[Editors’ Note: On November 1, 2006, iLounge published The 2007 iPod Buyers’ Guide, with more than 30 brand new, capsule-sized product reviews – only for products we considered to be amongst the very best we’ve seen throughout the year. The short review below is excerpted from the Guide, which you can download here.]
The single most impressive thing that Scosche has done with BlueLife – a series of $200-250 Bluetooth 1.2 audio kits – is to deliver a complete vision for a wireless iPod future: the $200 Headphone Kit competes with FreePulse and the naviPlay Stereo Headset Kit, while separate $250 In-Home and In-Car Kits turn home stereos and many car stereos into wireless Bluetooth receivers.
Hook up everything and your iPod can go wirelessly from portable to in-home to in-car use. But pricing, comfort of the headphones, size of the iPod pack, and BT1.2 are issues – a BlueLife 2.0 could be huge.
(From our earlier First Look: Sold in three versions – the Complete Kit with headphones, transmitter, and iPod parts ($200), a Sport version without the iPod parts ($175), and a lower-priced Wireless Headphones only set ($130) – Scosche’s Bluelife Headphone Kit system enables you to transmit wireless audio from any iPod to the wireless headphones using the Bluetooth 1.2 standard.

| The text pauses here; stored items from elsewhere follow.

Lemma markChannelAsRead_clears_badge_witness :
  NoDup (n_id <$> notifications db_notes)
  /\ (markChannelAsRead (Some (user_id john)) (user_id john) general
        db_notes).1 = Ok 1
  /\ exists m,
       getUnreadCountByChannel (Some (user_id john)) (user_id john) ws
         (markChannelAsRead (Some (user_id john)) (user_id john) general
            db_notes).2 = Ok m
       /\ m !! general = None /\ m !! 8 = Some 1.
Proof.
  assert (Hnd : NoDup (n_id <$> notifications db_notes))
    by (apply (bool_decide_unpack _); vm_compute; exact I).
  destruct (markChannelAsRead_clears_badge (user_id john) general db_notes Hnd)
    as [Hcount Hbadge].
  split; [exact Hnd|]. split; [exact Hcount|].
  eexists. split; [reflexivity|].
  destruct (Hbadge ws _ _ eq_refl eq_refl) as [Hgone Hother].
  split; [exact Hgone|].
  etransitivity; [exact (Hother 8 ltac:(discriminate))|].
  vm_compute. reflexivity.
Defined.

Lemma mark_keeps (P : Notification -> Prop) `{forall n, Decision (P n)}
    (l : list Notification) (n : Notification) :
  n ∈ l -> ~ P n -> n ∈ mark P l.
Proof.
  intros Hn Hp. unfold mark. apply list_elem_of_fmap.
  exists n. split; [by rewrite decide_False|done].
Qed.

Lemma getNotification_Some (id : Id) (db : Db) (n : Notification) :
  getNotification id db = Some n -> n ∈ notifications db /\ n_id n = id.
Proof.
  unfold getNotification.
  destruct (list_find _ (notifications db)) as [[i x]|] eqn:Hf; [|done].
  intros [= ->]. apply list_find_Some in Hf as (Hi & Hid & _).
  split; [by eapply list_elem_of_lookup_2|done].
Qed.

(** X21.  Marking as read never touches the notifications of another
    user: after [markAsRead], [markChannelAsRead] or
    [markConversationAsRead] called by [c], every notification that does
    not belong to [c] is in the table as it was.  Document ids are
    unique. *)
Theorem marking_spares_other_users (c id u k : Id) (db : Db)
    (n : Notification) :
  NoDup (n_id <$> notifications db) ->
  n ∈ notifications db -> n_userId n <> c ->
  n ∈ notifications (markAsRead (Some c) id db).2
  /\ n ∈ notifications (markChannelAsRead (Some c) u k db).2
  /\ n ∈ notifications (markConversationAsRead (Some c) u k db).2.
Proof.
  intros Hnd Hn Hne. split; [|split].
  - unfold markAsRead. rewrite bind_run. unfold read_db.
    destruct (getNotification id db) as [n0|] eqn:Hget; [|done].
    case_bool_decide as Hown; [|done]. cbn [negb].
    rewrite bind_run, patchRead_run.
    cbn [snd mret M_ret ret notifications Messages.set_notifications].
    apply mark_keeps; [done|]. intros Hid.
    apply getNotification_Some in Hget as [Hn0 Hid0].
    assert (n = n0) as ->
      by (apply (same_id_same_notification (notifications db)); congruence).
    done.
  - unfold markChannelAsRead. case_bool_decide as Hcu; [|done]. cbn [negb].
    rewrite bind_run. unfold read_db. rewrite bind_run, patchEach_run.
    cbn [snd mret M_ret ret notifications Messages.set_notifications].
    apply mark_keeps; [done|]. unfold by_user_id_unread.
    rewrite list_filter_filter, id_in_filter by done. intros (_ & ? & _).
    congruence.
  - unfold markConversationAsRead. case_bool_decide as Hcu; [|done].
    cbn [negb].
    rewrite bind_run. unfold read_db. rewrite bind_run, patchEach_run.
    cbn [snd mret M_ret ret notifications Messages.set_notifications].
    apply mark_keeps; [done|]. unfold by_user_id_unread.
    rewrite list_filter_filter, id_in_filter by done. intros (_ & ? & _).
    congruence.
Qed.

The components in this set are also compatible with the company’s Bluelife car and home integration kits, as well as Bluetooth-ready cell phones, allowing you to take your iPod from home stereo to car stereo to portable use with a single battery-powered transmitter pack. A microphone in the headphones pops out to let you interrupt iPod audio automatically with cell phone calls.